There is an inverse relationship between write and space amplification for the LSM and index+log index structures -- with more space (write) there is less write (space) amplification. I expect that the tradeoff is better for index+log than for an LSM with leveled compaction which means that index+log has less write-amp for a given amount of space-amp. It will be interesting to determine whether my expectation is true.

My expectation about index+log is based on the following assumptions and all models are wrong, some are useful applies here.
• For index+log write-amp is 100 / (100-pfull), space-amp is 100/pfull, pfull is the percentage of the device capacity that can be used and (100-pfull) is the percentage of device capacity set aside to reduce write-amp.
• For an LSM with leveled compaction write-amp is f * L * total-fo^(1/L), space-amp is 1 + 1/total-fo^(1/L), f is ~0.8 (see this paper), L is the number of levels and total-fo is the total fanout -- size(database) / size(memtable)
The following chart displays write-amp as a function of space-amp assuming that total fanout is 1024 for the LSM. The numbers are based on the formulas above. It shows that write-amp for index+log is always less than write-amp for the leveled LSM for a similar amount of space-amp. Of course lunch isn't free and you usually pay elsewhere with index+log via more cache-amp and more expensive range scans.

Capacity vs Endurance

There is another way to illustrate the relationship between write-amp and space-amp for index+log. I use %cap and %end to indicate the percentage of device capacity and device endurance that is available to a user after accounting for the impact of pfull. When pfull is larger then write-amp increases and space-amp decreases.

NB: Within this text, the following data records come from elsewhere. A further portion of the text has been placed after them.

Lemma SetHasProposal_ok ps p :
  ps_ok K ps → psh_Total (bid_PartsHeader (prop_BlockID p)) ≤ maxBits → ∃ ps', SetHasProposal ps p = Ret ps' ∧ ps_ok K ps'.
Proof.
  intros (tags & Hh & Hp) Hm. unfold SetHasProposal.
  case_match; [eexists; split; [done|by exists tags]|]. case_match; [eexists; split; [done|by exists tags]|].
  cbn [with_proposal prs_ProposalBlockParts]. case_match; [eexists; split; [done|]; exists tags; split; [done|]; destruct Hp; by constructor|].
  rewrite NewBitArray_small by done. cbn [mbind outcome_bind].
  grow (alloc_new_ok K tags (ps_heap ps) (psh_Total (bid_PartsHeader (prop_BlockID p))) TParts Hh Hm).
  destruct (alloc _ _) as [h q]. eexists. split; [done|]. exists tags'. split; [done|].
  destruct (prs_ok_mono _ _ _ Hpre Hp). by constructor.
Qed.

Lemma ProposalPOL_ok ps m :
  ps_ok K ps → wf_opt (pol_ProposalPOL m) →
  (∀ i, 0 ≤ i → hasb (pol_ProposalPOL m) i = true → K (pol_Height m) (pol_ProposalPOLRound m) PrevoteType i) →
  ps_ok K (ApplyProposalPOLMessage ps m).
Proof.
  intros (tags & Hh & Hp) Hb HK. unfold ApplyProposalPOLMessage.
  case_match eqn:E1; [by exists tags|]. case_match eqn:E2; [by exists tags|].
  apply negb_false_iff, Z.eqb_eq in E1, E2.
  grow (alloc_ok K tags (ps_heap ps) (pol_ProposalPOL m)
    (TVotes (prs_Height (ps_PRS ps)) (prs_ProposalPOLRound (ps_PRS ps)) PrevoteType) Hh Hb
    ltac:(cbn; rewrite E1, E2; exact HK)).
  destruct (alloc _ _) as [h p]. exists tags'. split; [done|].
  destruct (prs_ok_mono _ _ _ Hpre Hp). by constructor.
Qed.

Lemma Catchup_ok ps h r n : ps_ok K ps → n ≤ maxBits → ps_ok K (ensureCatchupCommitRound ps h r n).
Proof.
  intros (tags & Hh & Hp) Hm. unfold ensureCatchupCommitRound.
  case_match; [by exists tags|]. case_match; [by exists tags|]. case_match eqn:E.
  - apply Z.eqb_eq in E as ->. exists tags. split; [done|]. destruct Hp. by constructor.
  - grow (alloc_new_ok K tags (ps_heap ps) n (TVotes (prs_Height (ps_PRS ps)) r PrecommitType) Hh Hm).
    destruct (alloc _ _) as [h' p]. exists tags'. split; [done|].
    destruct (prs_ok_mono _ _ _ Hpre Hp). by constructor.
Qed.

Lemma Ensure_ok ps h n : ps_ok K ps → n ≤ maxBits → ps_ok K (ensureVoteBitArrays ps h n).
Proof.
  intros (tags & Hh & Hp) Hm. unfold ensureVoteBitArrays. case_match.
  - pose proof (ensure_ok K _ _ _ n _ Hh (po_prevotes _ _ Hp) Hm) as G1. grow G1.
    destruct (ensure _ (prs_Prevotes _) _) as [h1 q1]. apply (prs_ok_mono _ _ _ Hpre) in Hp.
    pose proof (ensure_ok K _ h1 _ n _ Hh' (po_precommits _ _ Hp) Hm) as G2. grow G2.
    destruct (ensure _ (prs_Precommits _) _) as [h2 q2]. apply (prs_ok_mono _ _ _ Hpre0) in Hp.
    apply (ptr_ok_mono _ _ _ _ Hpre0) in Hp'.
    pose proof (ensure_ok K _ h2 _ n _ Hh'0 (po_catchup _ _ Hp) Hm) as G3. grow G3.
    destruct (ensure _ (prs_CatchupCommit _) _) as [h3 q3]. apply (prs_ok_mono _ _ _ Hpre1) in Hp.
    apply (ptr_ok_mono _ _ _ _ Hpre1) in Hp', Hp'0.
    pose proof (ensure_ok K _ h3 _ n _ Hh'1 (po_pol _ _ Hp) Hm) as G4. grow G4.
    destruct (ensure _ (prs_ProposalPOL _) _) as [h4 q4]. apply (prs_ok_mono _ _ _ Hpre2) in Hp.
    apply (ptr_ok_mono _ _ _ _ Hpre2) in Hp', Hp'0, Hp'1.
    eexists. split; [done|]. destruct Hp. by constructor.
  - case_match; [|by exists tags].
    grow (ensure_ok K _ _ _ n _ Hh (po_last _ _ Hp) Hm).
    destruct (ensure _ _ _) as [h' q]. exists tags'. split; [done|].
    destruct (prs_ok_mono _ _ _ Hpre Hp). by constructor.
Qed.

Lemma NewRoundStep_ok now ps m : ps_ok K ps → ps_ok K (ApplyNewRoundStepMessage now ps m).
Proof.
  intros (tags & Hh & Hp). exists tags. unfold ApplyNewRoundStepMessage. case_match; [by split|].
  split; [done|]. destruct Hp as [H1 H2 H3 H4 H5 H6]. cbn [ps_PRS set_PRS].
  destruct (Z.eqb_spec (prs_Height (ps_PRS ps)) (nrs_Height m)) as [Eh|Nh];
    destruct (Z.eqb_spec (prs_Round (ps_PRS ps)) (nrs_Round m)) as [Er|Nr]; cbn [negb andb orb].
  - constructor; cbn; rewrite <-?Eh, <-?Er; done.
  - destruct (Z.eqb_spec (nrs_Round m) (prs_CatchupCommitRound (ps_PRS ps))) as [Ec|Nc];
      constructor; cbn; rewrite <-?Eh, ?Ec; done.
  - case_match; by constructor.
  - case_match; by constructor.
Qed.

Lemma BlockPart_ok ps h r i :
  ps_ok K ps → 0 ≤ i → ∃ ps', SetHasProposalBlockPart ps h r i = Ret ps' ∧ ps_ok K ps' ∧ ps_PRS ps' = ps_PRS ps.
Proof.
  intros (tags & Hh & Hp) Hi. unfold SetHasProposalBlockPart.
  case_match; [exists ps; split; [done|split; [by exists tags|done]]|].
  destruct (set_bit_ok K tags ps _ i _ Hh (po_parts _ _ Hp) Hi I) as (h' & -> & Hh').
  eexists. split; [done|]. split; [|done]. by exists tags.
Qed.

(** Whatever the sizes of the array in the message. *)
Lemma VoteSetBits_ok ps m ours :
  ps_ok K ps → words (vsb_Votes m) → wf_opt ours →
  (∀ i, 0 ≤ i → hasb (vsb_Votes m) i = true → K (vsb_Height m) (vsb_Round m) (vsb_Type m) i) →
  ∃ ps', ApplyVoteSetBitsMessage ps m ours = Ret ps' ∧ ps_ok K ps' ∧ ps_PRS ps' = ps_PRS ps.
Proof.
  intros (tags & Hh & Hp) Hw Ho HK. unfold ApplyVoteSetBitsMessage.
  destruct (getVoteBitArray _ _ _ _) as [a|] eqn:E; [|exists ps; split; [done|split; [by exists tags|done]]].
  assert (∃ tg, tags !! a = Some tg ∧ ∀ i, 0 ≤ i → hasb (vsb_Votes m) i = true → tagged K tg i) as (tg & Ht & Hj).
  { destruct (getVoteBitArray_tag _ _ _ _ _ _ Hp E) as [Ht|(Et & Eh & Ht)].
    - eexists. split; [done|]. intros i Hi Hb. by apply HK.
    - eexists. split; [done|]. intros i Hi Hb. rewrite Eh. exists (vsb_Height m). split; [done|].
      rewrite <-Et. by apply HK. }
  destruct (deref_ok K _ _ _ _ Hh Ht) as (b & Hb & Hwb).
  assert (∀ o, words o → (∀ i, 0 ≤ i → hasb o i = true → tagged K tg i) →
    ∃ ps', Ret (set_heap ps (store (ps_heap ps) (Some a) (Update (Some b) o))) = Ret ps' ∧ ps_ok K ps' ∧
      ps_PRS ps' = ps_PRS ps) as Hupd.
  { intros o Hwo Hto. destruct (Update_spec b o Hwb Hwo) as (b' & -> & Hw' & _ & Hbit). cbn [store].
    eexists. split; [done|]. split; [|done]. exists tags. split; [|done].
    apply (store_ok K tags _ a b' tg Hh Ht Hw'). intros i Hi Hbi.
    destruct (Hbit i Hi Hbi); [by eapply ho_known|by apply Hto]. }
  cbn [deref mbind option_bind]. rewrite Hb. destruct ours as [ours|]; [|by apply Hupd].
  destruct (Sub_bits b ours Hwb (proj1 (Ho ours eq_refl))) as (c & -> & Hwc & _ & Hc). cbn [mbind outcome_bind].
  destruct (Or_bits c (vsb_Votes m) Hwc Hw) as (d & -> & Hwd & Hmd & Hd). cbn [mbind outcome_bind].
  apply Hupd; [by intros ? [= <-]|]. cbn [hasb]. intros i Hi Hbi.
  destruct (Hd i Hi Hbi) as [Hci|Hmi]; [|by apply Hj].
  rewrite Hc in Hci by done. apply andb_true_iff in Hci as [Hbb _]. by eapply ho_known.
Qed.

It is interesting that %cap + %end = 100.

Assuming:
pfull is percentage of device capacity available to user
space-amp = 100/pfull
write-amp = 100/(100-pfull)
%cap = 100/space-amp

%end = 100/write-amp

Then:
%cap + %end
= 100/space-amp + 100/write-amp
= 100/(100/pfull) + 100/(100/(100-pfull))
= pfull + (100-pfull)
= 100

pfull  write-amp  space-amp  %cap  %end
90     10          1.11      90    10
80      5          1.25      80    20
70      3.33       1.43      70    30
60      2.5        1.67      60    40
50      2          2         50    50
40      1.67       2.5       40    60
30      1.43       3.33      30    70
20      1.24       5         20    80
10      1.11      10         90    10